Sec, this is the last major article I know of. Of course there is always the blogs.

http://www.latimes.com/news/opinion/...=la-util-op-ed

The 9/11 Secret in the CIA's Back Pocket
The agency is withholding a damning report that points at senior officials.
Robert Scheer

October 19, 2004

It is shocking: The Bush administration is suppressing a CIA report on 9/11 until after the election, and this one names names. Although the report by the inspector general's office of the CIA was completed in June, it has not been made available to the congressional intelligence committees that mandated the study almost two years ago.

"It is infuriating that a report which shows that high-level people were not doing their jobs in a satisfactory manner before 9/11 is being suppressed," an intelligence official who has read the report told me, adding that "the report is potentially very embarrassing for the administration, because it makes it look like they weren't interested in terrorism before 9/11, or in holding people in the government responsible afterward."

When I asked about the report, Rep. Jane Harman (D-Venice), ranking Democratic member of the House Intelligence Committee, said she and committee Chairman Peter Hoekstra (R-Mich.) sent a letter 14 days ago asking for it to be delivered. "We believe that the CIA has been told not to distribute the report," she said. "We are very concerned."

According to the intelligence official, who spoke to me on condition of anonymity, release of the report, which represents an exhaustive 17-month investigation by an 11-member team within the agency, has been "stalled." First by acting CIA Director John McLaughlin and now by Porter J. Goss, the former Republican House member (and chairman of the Intelligence Committee) who recently was appointed CIA chief by President Bush.

The official stressed that the report was more blunt and more specific than the earlier bipartisan reports produced by the Bush-appointed Sept. 11 commission and Congress.

"What all the other reports on 9/11 did not do is point the finger at individuals, and give the how and what of their responsibility. This report does that," said the intelligence official. "The report found very senior-level officials responsible."

By law, the only legitimate reason the CIA director has for holding back such a report is national security. Yet neither Goss nor McLaughlin has invoked national security as an explanation for not delivering the report to Congress.

"It surely does not involve issues of national security," said the intelligence official.

"The agency directorate is basically sitting on the report until after the election," the official continued. "No previous director of CIA has ever tried to stop the inspector general from releasing a report to the Congress, in this case a report requested by Congress."

None of this should surprise us given the Bush administration's great determination since 9/11 to resist any serious investigation into how the security of this nation was so easily breached. In Bush's much ballyhooed war on terror, ignorance has been bliss.

The president fought against the creation of the Sept. 11 commission, for example, agreeing only after enormous political pressure was applied by a grass-roots movement led by the families of those slain.
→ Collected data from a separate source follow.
Definition reconcile_tasks (limit : Z) : M (Z * Z) :=
  match task_dispatch with
  | None => raise (RuntimeError "task_dispatch_disabled")
  | Some creator =>
      let! r := TaskDispatchCoordinator.reconcile creator limit None in
      ret (ReconcileResult.selected r, ReconcileResult.dispatched r)
  end.

Definition recover_stale_tasks (limit stale_grace : Z) : M (Z * Z) :=
  match task_dispatch with
  | None => raise (RuntimeError "task_dispatch_disabled")
  | Some creator =>
      let! r := TaskDispatchCoordinator.recover_stale_dispatched creator stale_grace limit None in
      ret (ReconcileResult.selected r, ReconcileResult.dispatched r)
  end.
End Operator.

(** *** [purge_synthetic] *)

(** [delete(R).where(R.key in keys)]: the statement itself, or what [ON DELETE CASCADE] adds to the
    deletion of the rows that are referenced. *)
Definition delete_of {R} `{Table R} (key : R → uuid) (keys : list uuid) : M unit :=
  do! delete_where (λ r, key r is_in keys) in ret tt.
Definition delete_jobs (order : uuid) : M unit :=
  let! jobs := scalars (λ j, DurableJob.order_id j == order) in
  do! delete_of TaskDispatch.job_id (map DurableJob.id jobs) in
  do! delete_of JobAttempt.job_id (map DurableJob.id jobs) in
  delete_of DurableJob.order_id [order].
Definition delete_messages (order : uuid) : M unit :=
  let! messages := scalars (λ m, OutboxRecord.order_id m == order) in
  do! delete_of NotificationAttempt.outbox_id (map OutboxRecord.id messages) in
  delete_of OutboxRecord.order_id [order].
Definition purge_tx (order_uuid : uuid) : M unit :=
  atomically (
    let! order := get (R:=Order.row) order_uuid in
    match order with
    | None => raise (ValueError "synthetic_order_not_found")
    | Some order =>
        do! raise_if (Order.payment_mode order != PaymentMode_value PAY_FIXTURE)
          (ValueError "synthetic_order_not_found") in
        let! jobs := scalars (λ j, DurableJob.order_id j == order_uuid) in
        do! delete_of JobAttempt.job_id (map DurableJob.id jobs) in
        do! delete_jobs order_uuid in
        delete_messages order_uuid
    end).
Definition purge_synthetic (settings : Settings.t) (order_id : string) (preserve_proofs : bool) : M unit :=
  do! raise_if (negb preserve_proofs || negb (bool_decide (Settings.app_env settings = TEST)) ||
                negb (bool_decide (Settings.payment_mode settings = PAY_FIXTURE)))
    (RuntimeError "synthetic_purge_forbidden") in
  let! order_uuid := lift (identifier_uuid order_id) in
  purge_tx order_uuid.
End SqlOperatorCommands.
And then Bush refused to testify to the commission under oath, or on the record. Instead he deigned only to chat with the commission members, with Vice President Dick Cheney present, in a White House meeting in which commission members were not allowed to take notes. All in all, strange behavior for a man who seeks reelection to the top office in the land based on his handling of the so-called war on terror.

In September, the New York Times reported that several family members met with Goss privately to demand the release of the CIA inspector general's report. "Three thousand people were killed on 9/11, and no one has been held accountable," 9/11 widow Kristen Breitweiser told the paper.

The failure to furnish the report to Congress, said Harman, "fuels the perception that no one is being held accountable. It is unacceptable that we don't have [the report]; it not only disrespects Congress but it disrespects the American people."

The stonewalling by the Bush administration and the failure of Congress to gain release of the report have, said the intelligence source, "led the management of the CIA to believe it can engage in a cover-up with impunity. Unless the public demands an accounting, the administration and CIA's leadership will have won and the nation will have lost."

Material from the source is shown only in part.